• [Data provided]:
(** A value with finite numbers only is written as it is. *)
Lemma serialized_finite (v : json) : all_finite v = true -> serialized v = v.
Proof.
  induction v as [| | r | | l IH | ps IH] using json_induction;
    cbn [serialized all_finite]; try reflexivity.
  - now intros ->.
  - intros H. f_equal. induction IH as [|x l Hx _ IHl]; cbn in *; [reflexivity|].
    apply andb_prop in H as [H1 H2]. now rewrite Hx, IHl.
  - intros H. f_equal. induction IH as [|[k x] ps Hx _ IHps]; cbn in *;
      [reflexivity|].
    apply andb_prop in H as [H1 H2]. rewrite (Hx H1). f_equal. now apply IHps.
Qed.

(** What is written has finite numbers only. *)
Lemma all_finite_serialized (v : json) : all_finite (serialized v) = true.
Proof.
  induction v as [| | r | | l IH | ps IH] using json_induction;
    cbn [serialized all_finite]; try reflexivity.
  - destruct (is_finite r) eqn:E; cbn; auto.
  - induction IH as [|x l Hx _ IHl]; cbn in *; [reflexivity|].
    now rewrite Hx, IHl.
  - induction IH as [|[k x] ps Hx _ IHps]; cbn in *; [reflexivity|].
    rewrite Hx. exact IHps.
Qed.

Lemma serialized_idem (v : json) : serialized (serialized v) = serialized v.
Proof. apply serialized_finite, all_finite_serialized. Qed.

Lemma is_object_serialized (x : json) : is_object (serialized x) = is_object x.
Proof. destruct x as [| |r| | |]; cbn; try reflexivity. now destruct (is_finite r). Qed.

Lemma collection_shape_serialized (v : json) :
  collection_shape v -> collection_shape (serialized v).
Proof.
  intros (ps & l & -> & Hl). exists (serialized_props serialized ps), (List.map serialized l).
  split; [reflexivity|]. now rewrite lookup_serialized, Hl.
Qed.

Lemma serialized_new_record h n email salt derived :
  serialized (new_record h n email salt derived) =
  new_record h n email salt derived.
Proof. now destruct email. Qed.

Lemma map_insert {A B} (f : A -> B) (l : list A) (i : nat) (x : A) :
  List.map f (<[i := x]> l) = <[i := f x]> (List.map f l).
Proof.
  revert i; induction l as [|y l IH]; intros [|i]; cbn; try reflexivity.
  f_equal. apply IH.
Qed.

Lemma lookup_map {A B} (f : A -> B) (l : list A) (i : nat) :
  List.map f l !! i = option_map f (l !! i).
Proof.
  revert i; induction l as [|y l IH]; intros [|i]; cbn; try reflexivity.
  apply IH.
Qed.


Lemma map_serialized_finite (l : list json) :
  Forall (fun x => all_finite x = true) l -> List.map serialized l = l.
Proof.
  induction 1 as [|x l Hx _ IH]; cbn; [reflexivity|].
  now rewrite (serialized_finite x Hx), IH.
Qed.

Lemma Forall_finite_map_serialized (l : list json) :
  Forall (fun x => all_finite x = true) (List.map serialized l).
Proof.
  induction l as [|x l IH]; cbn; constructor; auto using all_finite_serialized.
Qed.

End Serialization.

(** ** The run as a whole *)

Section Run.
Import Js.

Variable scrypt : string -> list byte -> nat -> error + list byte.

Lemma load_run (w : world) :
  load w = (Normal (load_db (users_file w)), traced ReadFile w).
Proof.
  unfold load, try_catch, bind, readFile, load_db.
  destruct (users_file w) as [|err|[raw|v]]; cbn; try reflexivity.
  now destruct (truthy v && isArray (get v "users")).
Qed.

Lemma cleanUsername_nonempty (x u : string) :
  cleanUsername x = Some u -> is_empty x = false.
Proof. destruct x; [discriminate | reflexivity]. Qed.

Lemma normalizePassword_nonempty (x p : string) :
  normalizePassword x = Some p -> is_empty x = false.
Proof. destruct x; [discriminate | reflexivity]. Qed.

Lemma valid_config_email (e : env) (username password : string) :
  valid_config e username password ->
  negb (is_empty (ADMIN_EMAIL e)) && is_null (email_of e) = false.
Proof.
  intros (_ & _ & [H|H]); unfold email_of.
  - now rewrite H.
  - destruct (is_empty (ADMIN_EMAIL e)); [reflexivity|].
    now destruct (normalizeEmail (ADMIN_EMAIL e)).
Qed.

• [How to complete this task]: Using the material above, print every entry exactly as written.

• [Solution]:
(** A value with finite numbers only is written as it is. *)
Lemma serialized_finite (v : json) : all_finite v = true -> serialized v = v.
Proof.
  induction v as [| | r | | l IH | ps IH] using json_induction;
    cbn [serialized all_finite]; try reflexivity.
  - now intros ->.
  - intros H. f_equal. induction IH as [|x l Hx _ IHl]; cbn in *; [reflexivity|].
    apply andb_prop in H as [H1 H2]. now rewrite Hx, IHl.
  - intros H. f_equal. induction IH as [|[k x] ps Hx _ IHps]; cbn in *;
      [reflexivity|].
    apply andb_prop in H as [H1 H2]. rewrite (Hx H1). f_equal. now apply IHps.
Qed.

(** What is written has finite numbers only. *)
Lemma all_finite_serialized (v : json) : all_finite (serialized v) = true.
Proof.
  induction v as [| | r | | l IH | ps IH] using json_induction;
    cbn [serialized all_finite]; try reflexivity.
  - destruct (is_finite r) eqn:E; cbn; auto.
  - induction IH as [|x l Hx _ IHl]; cbn in *; [reflexivity|].
    now rewrite Hx, IHl.
  - induction IH as [|[k x] ps Hx _ IHps]; cbn in *; [reflexivity|].
    rewrite Hx. exact IHps.
Qed.

Lemma serialized_idem (v : json) : serialized (serialized v) = serialized v.
Proof. apply serialized_finite, all_finite_serialized. Qed.

Lemma is_object_serialized (x : json) : is_object (serialized x) = is_object x.
Proof. destruct x as [| |r| | |]; cbn; try reflexivity. now destruct (is_finite r). Qed.

Lemma collection_shape_serialized (v : json) :
  collection_shape v -> collection_shape (serialized v).
Proof.
  intros (ps & l & -> & Hl). exists (serialized_props serialized ps), (List.map serialized l).
  split; [reflexivity|]. now rewrite lookup_serialized, Hl.
Qed.

Lemma serialized_new_record h n email salt derived :
  serialized (new_record h n email salt derived) =
  new_record h n email salt derived.
Proof. now destruct email. Qed.

Lemma map_insert {A B} (f : A -> B) (l : list A) (i : nat) (x : A) :
  List.map f (<[i := x]> l) = <[i := f x]> (List.map f l).
Proof.
  revert i; induction l as [|y l IH]; intros [|i]; cbn; try reflexivity.
  f_equal. apply IH.
Qed.

Lemma lookup_map {A B} (f : A -> B) (l : list A) (i : nat) :
  List.map f l !! i = option_map f (l !! i).
Proof.
  revert i; induction l as [|y l IH]; intros [|i]; cbn; try reflexivity.
  apply IH.
Qed.


Lemma map_serialized_finite (l : list json) :
  Forall (fun x => all_finite x = true) l -> List.map serialized l = l.
Proof.
  induction 1 as [|x l Hx _ IH]; cbn; [reflexivity|].
  now rewrite (serialized_finite x Hx), IH.
Qed.

Lemma Forall_finite_map_serialized (l : list json) :
  Forall (fun x => all_finite x = true) (List.map serialized l).
Proof.
  induction l as [|x l IH]; cbn; constructor; auto using all_finite_serialized.
Qed.

End Serialization.

(** ** The run as a whole *)

Section Run.
Import Js.

Variable scrypt : string -> list byte -> nat -> error + list byte.

Lemma load_run (w : world) :
  load w = (Normal (load_db (users_file w)), traced ReadFile w).
Proof.
  unfold load, try_catch, bind, readFile, load_db.
  destruct (users_file w) as [|err|[raw|v]]; cbn; try reflexivity.
  now destruct (truthy v && isArray (get v "users")).
Qed.

Lemma cleanUsername_nonempty (x u : string) :
  cleanUsername x = Some u -> is_empty x = false.
Proof. destruct x; [discriminate | reflexivity]. Qed.

Lemma normalizePassword_nonempty (x p : string) :
  normalizePassword x = Some p -> is_empty x = false.
Proof. destruct x; [discriminate | reflexivity]. Qed.

Lemma valid_config_email (e : env) (username password : string) :
  valid_config e username password ->
  negb (is_empty (ADMIN_EMAIL e)) && is_null (email_of e) = false.
Proof.
  intros (_ & _ & [H|H]); unfold email_of.
  - now rewrite H.
  - destruct (is_empty (ADMIN_EMAIL e)); [reflexivity|].
    now destruct (normalizeEmail (ADMIN_EMAIL e)).
Qed.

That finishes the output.